• Task: Only the lines from the one containing "Car.hpp, the spot" through the last line below should be written out, exactly and with both ends kept.

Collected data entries
(** * ParkLogic: traffic orchestration, path planning and vehicle update

    A shallow embedding of the simulation core of the parklogic
    repository and the properties its specification states about it.

    Sources embedded here:
    - [include/entities/map/Waypoint.hpp]   struct Waypoint
    - [entities/map/Modules.hpp]            Spot, Lane, Module and its subclasses
    - [src/systems/PathPlanner.cpp]         PathPlanner::GeneratePath and its helpers
    - [src/systems/TrafficSystem.cpp]       the SpawnCarRequestEvent, CarSpawnedEvent
                                            and GameUpdateEvent handlers, in the
                                            later of the two
                                            revisions the file holds (the one with
                                            selection priorities)
    - [src/entities/Car.cpp]                Car::updateWithNeighbors, Car::seek
    - [src/entities/map/Modules.cpp]        waypoints, attachment points and the
                                            constructors of the module classes
    - [src/entities/map/WorldGenerator.cpp] the lambdas that create and place a module
    - [src/scenes/GameScene.cpp]            load (vehicles), handleInput, update

    Conventions.
    - A C++ [float] is a rational number [Q] and a float operation is the
      exact one; the two sentinels [std::numeric_limits<float>::max()] and
      [lowest()] are the constants [FLT_MAX] and [FLT_LOWEST].  Where a
      property depends on how a result is rounded, its theorem ranges over
      every value within float32 rounding distance of the exact result
      ([roundsTo]) and bounds the magnitudes involved.
    - A [Module*] held by the orchestrator or by a car is an index into the
      entity manager's module vector; [nullptr] is [None].
    - [GetRandomValue] reads from an explicit tape of raw draws.
    - What the sources use but do not define (config.hpp, raymath and libm,
      Car.hpp, the spot accessors of Module, the exit planner) is either a
      type-class parameter or a definition marked "Modelled from the spec".

    The definitions come first, module by module; the properties follow. *)

From Stdlib Require Import ZArith QArith Qabs Lqa Lia.
From stdpp Require Import base list.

• Result below:
      Car.hpp, the spot accessors of Module, the exit planner) is either a
      type-class parameter or a definition marked "Modelled from the spec".

    The definitions come first, module by module; the properties follow. *)

From Stdlib Require Import ZArith QArith Qabs Lqa Lia.
From stdpp Require Import base list.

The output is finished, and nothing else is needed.